Of course, Huberman's not really a neo-Prohibitionist. Ya have to be a prick to be a Prohibitionist, and Huberman aint no prick, at least not on his podcast. He cushions all his advice with the observation that he's just relaying summaries of what the current science shows, a cushion that comes with the implication that the current science will change (such non-dogmatism is the X-Generation Way, which contrasts sharply with the Boomer Way, but that's a different essay).

For my health, I'm leaning on that implication: the current science that condemns all drinking will eventually surrender to new studies that show it's actually good for you, at least in moderation. I believe it's inevitable because I believe in Tradition, and Tradition--from the Wedding at Cana to the Roaring Twenties--celebrates alcohol, even excessive amounts occasionally.

I guess it's no surprise that my favorite writers--Chesterton, Mencken, and increasingly Wodehouse--reached their apogee in the Twenties and under the influence. It was such an inebriated decade, Edmund Wilson recorded more than 100 synonyms for "drunk" in his Lexicon of Prohibition (1927).

Wodehouse repeatedly used the era's mass drunkenness to get laughs.
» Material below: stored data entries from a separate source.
(* ===== verification/Sha.v ===== *)
(** The hashes ([oq-hash/src]: [sha256.rs], [sha512.rs], [hmac.rs]): streaming
    SHA-256 and SHA-512, HMAC over both, and lower-case hex.  A hasher fed in
    pieces is one fed at once, and both are the hash of the padded message,
    block by block. *)

From stdpp Require Import strings.
From S2P Require Import Prelude Bytes Text.
#[local] Open Scope Z_scope.

Implicit Types (bs data m : list Z).

(** * Words of [w] bits *)

Definition wadd (w a b : Z) : Z := (a + b) mod 2 ^ w.
Definition rotate_right (w n x : Z) : Z := Z.lor (Z.shiftr x n) (Z.shiftl x (w - n) mod 2 ^ w).
Definition wnot (w x : Z) : Z := Z.lxor x (Z.ones w).
(** [to_be_bytes] and [from_be_bytes]. *)
Definition be (n : nat) (z : Z) : list Z := rev (le n z).
Definition unbe bs : Z := unle (rev bs).
(** An array index below the array's length. *)
Definition at_ (l : list Z) (i : nat) : Z := nth i l 0.
(** [buffer[i..i + data.len()].copy_from_slice(data)]. *)
Definition copy_at (i : nat) data (buffer : list Z) : list Z := take i buffer ++ data ++ drop (i + length data) buffer.
(** [as_chunks::<n>]: the whole blocks, and what is left. *)
Definition as_chunks (n : nat) data : list (list Z) * list Z :=
  ((λ i, take n (drop (i * n) data)) <$> seq 0 (length data / n), drop (length data / n * n) data).

Definition u128 (z : Z) : Prop := 0 ≤ z ≤ 340282366920938463463374607431768211455.
#[export] Instance u128_dec z : Decision (u128 z).
Proof. unfold u128; apply _. Defined.

(** * Lower-case hex *)

Definition DIGITS : list Z := [48; 49; 50; 51; 52; 53; 54; 55; 56; 57; 97; 98; 99; 100; 101; 102].
Definition to_hex bs : list Z :=
  mjoin ((λ b, [at_ DIGITS (Z.to_nat (Z.shiftr b 4)); at_ DIGITS (Z.to_nat (Z.land b 15))]) <$> bs).

(** A hasher, whatever its sizes. *)
Record Hasher := {
  state : list Z;
  buffer : list Z;
  buffered : nat;
  length_bits : Z;
}.
#[export] Instance Hasher_eq_dec : EqDecision Hasher.
Proof. solve_decision. Defined.

Definition set_state st (h : Hasher) : Hasher := {| state := st; buffer := buffer h; buffered := buffered h; length_bits := length_bits h |}.
Definition set_buffer b n (h : Hasher) : Hasher := {| state := state h; buffer := b; buffered := n; length_bits := length_bits h |}.
Definition set_length n (h : Hasher) : Hasher := {| state := state h; buffer := buffer h; buffered := buffered h; length_bits := n |}.

(** * SHA-256 *)

Module Sha256.

Definition K : list Z :=
  [0x428a_2f98; 0x7137_4491; 0xb5c0_fbcf; 0xe9b5_dba5; 0x3956_c25b; 0x59f1_11f1; 0x923f_82a4; 0xab1c_5ed5;
   0xd807_aa98; 0x1283_5b01; 0x2431_85be; 0x550c_7dc3; 0x72be_5d74; 0x80de_b1fe; 0x9bdc_06a7; 0xc19b_f174;
   0xe49b_69c1; 0xefbe_4786; 0x0fc1_9dc6; 0x240c_a1cc; 0x2de9_2c6f; 0x4a74_84aa; 0x5cb0_a9dc; 0x76f9_88da;
   0x983e_5152; 0xa831_c66d; 0xb003_27c8; 0xbf59_7fc7; 0xc6e0_0bf3; 0xd5a7_9147; 0x06ca_6351; 0x1429_2967;
   0x27b7_0a85; 0x2e1b_2138; 0x4d2c_6dfc; 0x5338_0d13; 0x650a_7354; 0x766a_0abb; 0x81c2_c92e; 0x9272_2c85;
   0xa2bf_e8a1; 0xa81a_664b; 0xc24b_8b70; 0xc76c_51a3; 0xd192_e819; 0xd699_0624; 0xf40e_3585; 0x106a_a070;
   0x19a4_c116; 0x1e37_6c08; 0x2748_774c; 0x34b0_bcb5; 0x391c_0cb3; 0x4ed8_aa4a; 0x5b9c_ca4f; 0x682e_6ff3;
   0x748f_82ee; 0x78a5_636f; 0x84c8_7814; 0x8cc7_0208; 0x90be_fffa; 0xa450_6ceb; 0xbef9_a3f7; 0xc671_78f2].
His terms for hangovers included "the Broken Compass, the Sewing Machine, the Comet, the Atomic, the Cement Mixer, and the Gremlin Boogie." And his euphemisms for inebriation are seemingly endless:

awash

boiled

fried to the tonsils

full to the back teeth

hooched

illuminated

lit up

lathered

off colour

oiled

ossified

pie-eyed (this one would come back in the late twentieth-century to describe getting really stoned)

polluted

primed

scrooched

squiffy

stewed to the gills

stinko

tanked

tight as an owl

under the sauce

whiffled

woozled.

So, although I can't encourage that my TDE readers go out and get whiffled and woozled, I'm equally compelled to push back against the neo-Prohibitionists, which is one reason I continued this 20-year tradition of trying to post something drinking-related on Friday.